- [Dataset extract]:
(** A manually bound thruster whose key is the name of an inherited
    property. *)
Definition brokenThruster : ThrusterCfg.t :=
  ThrusterCfg.mk (Some "broken") (Vec3.mk 0 1 0) (Vec3.mk 0 0 1)
                 (JS.num (JS.Fin 20)) (JS.num (JS.Fin 300))
                 (JS.boolean false) (Some ["Constructor "; "w"]).
End LoadingNotions.

Module BurnNotions.
Import Fuel FuelNotions.
Local Open Scope R_scope.

(** The body's mass fields agree with the fuel variables. *)
Definition massConsistent (f : Fuel.t) : Prop :=
  bodyMass f = dryMass f + fuelMass f
  ∧ bodyInvMass f
    = (if decide (dryMass f + fuelMass f > 0)
       then 1 / (dryMass f + fuelMass f) else 0).

(** The mass the firings [ops] ask for, with the thrusters [ths]. *)
Definition totalBurn (ths : list Thruster.t) (ops : list (R * nat)) : R :=
  foldr (λ op acc,
           match ths !! op.2 with
           | Some t => burn t op.1 + acc
           | None => acc
           end) 0 ops.

(** The thrusters, their [active] flags apart. *)
Definition hardware (ths : list Thruster.t) : list Thruster.t :=
  Thruster.set_active false <$> ths.

(** Two sanitised thrusters for sample firings. *)
Definition sampleThrusters : list Thruster.t :=
  [Thruster.mk (Vec3.mk 1 0 0) (Vec3.mk 0 0 1) 50 300 false 0;
   Thruster.mk (Vec3.mk 0 1 0) (Vec3.mk 1 0 0) 20 250 false 1].

Definition samplePropulsion : Propulsion :=
  mkPropulsion sampleFuel sampleThrusters [].
End BurnNotions.

Module SessionNotions.
Import Docking.
Local Open Scope R_scope.

(** The states a session can be in: those some sequence of events leads
    to from the state [initSimulation] sets up. *)
Definition reachable (setup : Setup) (s : Sim) : Prop :=
  ∃ es : list Event, s = run setup es (initialSim setup).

- [What to work on]: The reply must consist solely of the lines from the one containing "then 1 / (dryMass" through the last line of the data, reproduced exactly.

- [Task output]:
       then 1 / (dryMass f + fuelMass f) else 0).

(** The mass the firings [ops] ask for, with the thrusters [ths]. *)
Definition totalBurn (ths : list Thruster.t) (ops : list (R * nat)) : R :=
  foldr (λ op acc,
           match ths !! op.2 with
           | Some t => burn t op.1 + acc
           | None => acc
           end) 0 ops.

(** The thrusters, their [active] flags apart. *)
Definition hardware (ths : list Thruster.t) : list Thruster.t :=
  Thruster.set_active false <$> ths.

(** Two sanitised thrusters for sample firings. *)
Definition sampleThrusters : list Thruster.t :=
  [Thruster.mk (Vec3.mk 1 0 0) (Vec3.mk 0 0 1) 50 300 false 0;
   Thruster.mk (Vec3.mk 0 1 0) (Vec3.mk 1 0 0) 20 250 false 1].

Definition samplePropulsion : Propulsion :=
  mkPropulsion sampleFuel sampleThrusters [].
End BurnNotions.

Module SessionNotions.
Import Docking.
Local Open Scope R_scope.

(** The states a session can be in: those some sequence of events leads
    to from the state [initSimulation] sets up. *)
Definition reachable (setup : Setup) (s : Sim) : Prop :=
  ∃ es : list Event, s = run setup es (initialSim setup).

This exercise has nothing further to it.